(** * ARDL: lag-order validation, design-matrix assembly, forecasting and
      order selection of [statsmodels/tsa/ardl.py], embedded in Rocq.

    The development follows the source file top to bottom:
    - [Py]      : the Python and NumPy conventions the source relies on
                  (exceptions, [range], slices, negative indices);
    - [_check_order], [_format_order], [_format_exog] : the order validator
      and the lag-matrix builder;
    - [ARDL_init], [_initialize_model] : the design-matrix assembler;
    - [_forecasting_x], [predict], [forecast] : the forecast engine;
    - [select_order] : the selection loop of [ardl_select_order].

    Floating-point arithmetic is not interpreted: array entries range over
    an arbitrary carrier equipped with the operations of [Scalar], so every
    theorem holds for any choice of arithmetic. Concrete inputs are
    evaluated in the instance [Scalar_optZ]. *)

From Stdlib Require Import ZArith String Ascii Bool Lia.
From Stdlib Require Import Decimal DecimalString Permutation Sorted List.
Import ListNotations.

Set Implicit Arguments.
Local Open Scope string_scope.
Local Open Scope list_scope.
Local Open Scope Z_scope.

(** ** Python conventions *)

Module Py.

(** Exceptions raised by the source, with their message. [IndexError] and
    [UnboundLocalError] are raised by the interpreter itself. *)
Inductive exn : Type :=
| ValueError (msg : string)
| TypeError (msg : string)
| IndexError (msg : string)
| AttributeError (msg : string)
| UnboundLocalError (msg : string)
| NotImplementedError (msg : string).

Inductive result (A : Type) : Type :=
| Ok (a : A)
| Raise (e : exn).

Arguments Ok {A} a.
Arguments Raise {A} e.

Definition bind {A B : Type} (r : result A) (k : A -> result B) : result B :=
  match r with
  | Ok a => k a
  | Raise e => Raise e
  end.

Definition is_raise {A : Type} (r : result A) : Prop :=
  exists e, r = Raise e.

Definition is_ok {A : Type} (r : result A) : Prop :=
  exists a, r = Ok a.

(** [for a in l: f(a)] where [f] may raise. *)
Fixpoint for_each {A : Type} (f : A -> result unit) (l : list A) : result unit
    :=
  match l with
  | [] => Ok tt
  | a :: l' => bind (f a) (fun _ => for_each f l')
  end.

(** [[f(a) for a in l]] where [f] may raise. *)
Fixpoint map_result {A B : Type} (f : A -> result B) (l : list A)
  : result (list B) :=
  match l with
  | [] => Ok []
  | a :: l' =>
      bind (f a) (fun b => bind (map_result f l') (fun bs => Ok (b :: bs)))
  end.

(** [str(z)] for an integer. *)
Definition str_of_Z (z : Z) : string := NilZero.string_of_int (Z.to_int z).

Definition str_of_bool (b : bool) : string := if b then "True" else "False".

(** [list(range(a, b))]. *)
Definition range (a b : Z) : list Z :=
  map (fun i => a + Z.of_nat i) (seq 0 (Z.to_nat (b - a))).

(** [min(l)] and [max(l)] of a non-empty list of integers. *)
Definition min_list (d : Z) (l : list Z) : Z := fold_left Z.min l d.
Definition max_list (d : Z) (l : list Z) : Z := fold_left Z.max l d.

(** [max(l) if l else 0]. *)
Definition max_or_0 (l : list Z) : Z :=
  match l with
  | [] => 0
  | z :: l' => max_list z l'
  end.

Definition py_min (l : list Z) : result Z :=
  match l with
  | [] => Raise (ValueError "min() arg is an empty sequence")
  | z :: l' => Ok (min_list z l')
  end.

Definition py_max (l : list Z) : result Z :=
  match l with
  | [] => Raise (ValueError "max() arg is an empty sequence")
  | z :: l' => Ok (max_list z l')
  end.

(** A slice bound [i] of a sequence of length [n]: negative bounds count
    from the end, and the result is clamped to [0..n]. *)
Definition clamp (n : nat) (i : Z) : nat :=
  let j := if i <? 0 then i + Z.of_nat n else i in
  Z.to_nat (Z.min (Z.max j 0) (Z.of_nat n)).

(** [l[lo:hi]], [l[lo:]] and [l[:hi]]. *)
Definition slice {A : Type} (l : list A) (lo hi : Z) : list A :=
  let a := clamp (length l) lo in
  let b := clamp (length l) hi in
  firstn (b - a) (skipn a l).

Definition slice_from {A : Type} (l : list A) (lo : Z) : list A :=
  skipn (clamp (length l) lo) l.

Definition slice_to {A : Type} (l : list A) (hi : Z) : list A :=
  firstn (clamp (length l) hi) l.

(** [l[i]]: a negative index counts from the end; out of range raises. *)
Definition index {A : Type} (l : list A) (i : Z) : result A :=
  let j := if i <? 0 then i + Z.of_nat (length l) else i in
  if (j <? 0) || (Z.of_nat (length l) <=? j)
  then Raise (IndexError "index out of range")
  else match nth_error l (Z.to_nat j) with
       | Some a => Ok a
       | None => Raise (IndexError "index out of range")
       end.

(** [l[i] = v] on a list that is known to hold position [i]. *)
Fixpoint set_nth {A : Type} (l : list A) (i : nat) (v : A) : list A :=
  match l, i with
  | [], _ => []
  | _ :: l', O => v :: l'
  | a :: l', S i' => a :: set_nth l' i' v
  end.

Definition set_index {A : Type} (l : list A) (i : Z) (v : A) : result (list A)
    :=
  let j := if i <? 0 then i + Z.of_nat (length l) else i in
  if (j <? 0) || (Z.of_nat (length l) <=? j)
  then Raise (IndexError "index out of range")
  else Ok (set_nth l (Z.to_nat j) v).

(** [len(set(l)) != len(l)]: some value occurs twice. *)
Fixpoint has_dup (l : list Z) : bool :=
  match l with
  | [] => false
  | z :: l' => existsb (Z.eqb z) l' || has_dup l'
  end.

+++++

> **What to work on**
Would you write the material out again, exactly as given above?

> **Exercise output**
(** * ARDL: lag-order validation, design-matrix assembly, forecasting and
      order selection of [statsmodels/tsa/ardl.py], embedded in Rocq.

    The development follows the source file top to bottom:
    - [Py]      : the Python and NumPy conventions the source relies on
                  (exceptions, [range], slices, negative indices);
    - [_check_order], [_format_order], [_format_exog] : the order validator
      and the lag-matrix builder;
    - [ARDL_init], [_initialize_model] : the design-matrix assembler;
    - [_forecasting_x], [predict], [forecast] : the forecast engine;
    - [select_order] : the selection loop of [ardl_select_order].

    Floating-point arithmetic is not interpreted: array entries range over
    an arbitrary carrier equipped with the operations of [Scalar], so every
    theorem holds for any choice of arithmetic. Concrete inputs are
    evaluated in the instance [Scalar_optZ]. *)

From Stdlib Require Import ZArith String Ascii Bool Lia.
From Stdlib Require Import Decimal DecimalString Permutation Sorted List.
Import ListNotations.

Set Implicit Arguments.
Local Open Scope string_scope.
Local Open Scope list_scope.
Local Open Scope Z_scope.

(** ** Python conventions *)

Module Py.

(** Exceptions raised by the source, with their message. [IndexError] and
    [UnboundLocalError] are raised by the interpreter itself. *)
Inductive exn : Type :=
| ValueError (msg : string)
| TypeError (msg : string)
| IndexError (msg : string)
| AttributeError (msg : string)
| UnboundLocalError (msg : string)
| NotImplementedError (msg : string).

Inductive result (A : Type) : Type :=
| Ok (a : A)
| Raise (e : exn).

Arguments Ok {A} a.
Arguments Raise {A} e.

Definition bind {A B : Type} (r : result A) (k : A -> result B) : result B :=
  match r with
  | Ok a => k a
  | Raise e => Raise e
  end.

Definition is_raise {A : Type} (r : result A) : Prop :=
  exists e, r = Raise e.

Definition is_ok {A : Type} (r : result A) : Prop :=
  exists a, r = Ok a.

(** [for a in l: f(a)] where [f] may raise. *)
Fixpoint for_each {A : Type} (f : A -> result unit) (l : list A) : result unit
    :=
  match l with
  | [] => Ok tt
  | a :: l' => bind (f a) (fun _ => for_each f l')
  end.

(** [[f(a) for a in l]] where [f] may raise. *)
Fixpoint map_result {A B : Type} (f : A -> result B) (l : list A)
  : result (list B) :=
  match l with
  | [] => Ok []
  | a :: l' =>
      bind (f a) (fun b => bind (map_result f l') (fun bs => Ok (b :: bs)))
  end.

(** [str(z)] for an integer. *)
Definition str_of_Z (z : Z) : string := NilZero.string_of_int (Z.to_int z).

Definition str_of_bool (b : bool) : string := if b then "True" else "False".

(** [list(range(a, b))]. *)
Definition range (a b : Z) : list Z :=
  map (fun i => a + Z.of_nat i) (seq 0 (Z.to_nat (b - a))).

(** [min(l)] and [max(l)] of a non-empty list of integers. *)
Definition min_list (d : Z) (l : list Z) : Z := fold_left Z.min l d.
Definition max_list (d : Z) (l : list Z) : Z := fold_left Z.max l d.

(** [max(l) if l else 0]. *)
Definition max_or_0 (l : list Z) : Z :=
  match l with
  | [] => 0
  | z :: l' => max_list z l'
  end.

Definition py_min (l : list Z) : result Z :=
  match l with
  | [] => Raise (ValueError "min() arg is an empty sequence")
  | z :: l' => Ok (min_list z l')
  end.

Definition py_max (l : list Z) : result Z :=
  match l with
  | [] => Raise (ValueError "max() arg is an empty sequence")
  | z :: l' => Ok (max_list z l')
  end.

(** A slice bound [i] of a sequence of length [n]: negative bounds count
    from the end, and the result is clamped to [0..n]. *)
Definition clamp (n : nat) (i : Z) : nat :=
  let j := if i <? 0 then i + Z.of_nat n else i in
  Z.to_nat (Z.min (Z.max j 0) (Z.of_nat n)).

(** [l[lo:hi]], [l[lo:]] and [l[:hi]]. *)
Definition slice {A : Type} (l : list A) (lo hi : Z) : list A :=
  let a := clamp (length l) lo in
  let b := clamp (length l) hi in
  firstn (b - a) (skipn a l).

Definition slice_from {A : Type} (l : list A) (lo : Z) : list A :=
  skipn (clamp (length l) lo) l.

Definition slice_to {A : Type} (l : list A) (hi : Z) : list A :=
  firstn (clamp (length l) hi) l.

(** [l[i]]: a negative index counts from the end; out of range raises. *)
Definition index {A : Type} (l : list A) (i : Z) : result A :=
  let j := if i <? 0 then i + Z.of_nat (length l) else i in
  if (j <? 0) || (Z.of_nat (length l) <=? j)
  then Raise (IndexError "index out of range")
  else match nth_error l (Z.to_nat j) with
       | Some a => Ok a
       | None => Raise (IndexError "index out of range")
       end.

(** [l[i] = v] on a list that is known to hold position [i]. *)
Fixpoint set_nth {A : Type} (l : list A) (i : nat) (v : A) : list A :=
  match l, i with
  | [], _ => []
  | _ :: l', O => v :: l'
  | a :: l', S i' => a :: set_nth l' i' v
  end.

Definition set_index {A : Type} (l : list A) (i : Z) (v : A) : result (list A)
    :=
  let j := if i <? 0 then i + Z.of_nat (length l) else i in
  if (j <? 0) || (Z.of_nat (length l) <=? j)
  then Raise (IndexError "index out of range")
  else Ok (set_nth l (Z.to_nat j) v).

(** [len(set(l)) != len(l)]: some value occurs twice. *)
Fixpoint has_dup (l : list Z) : bool :=
  match l with
  | [] => false
  | z :: l' => existsb (Z.eqb z) l' || has_dup l'
  end.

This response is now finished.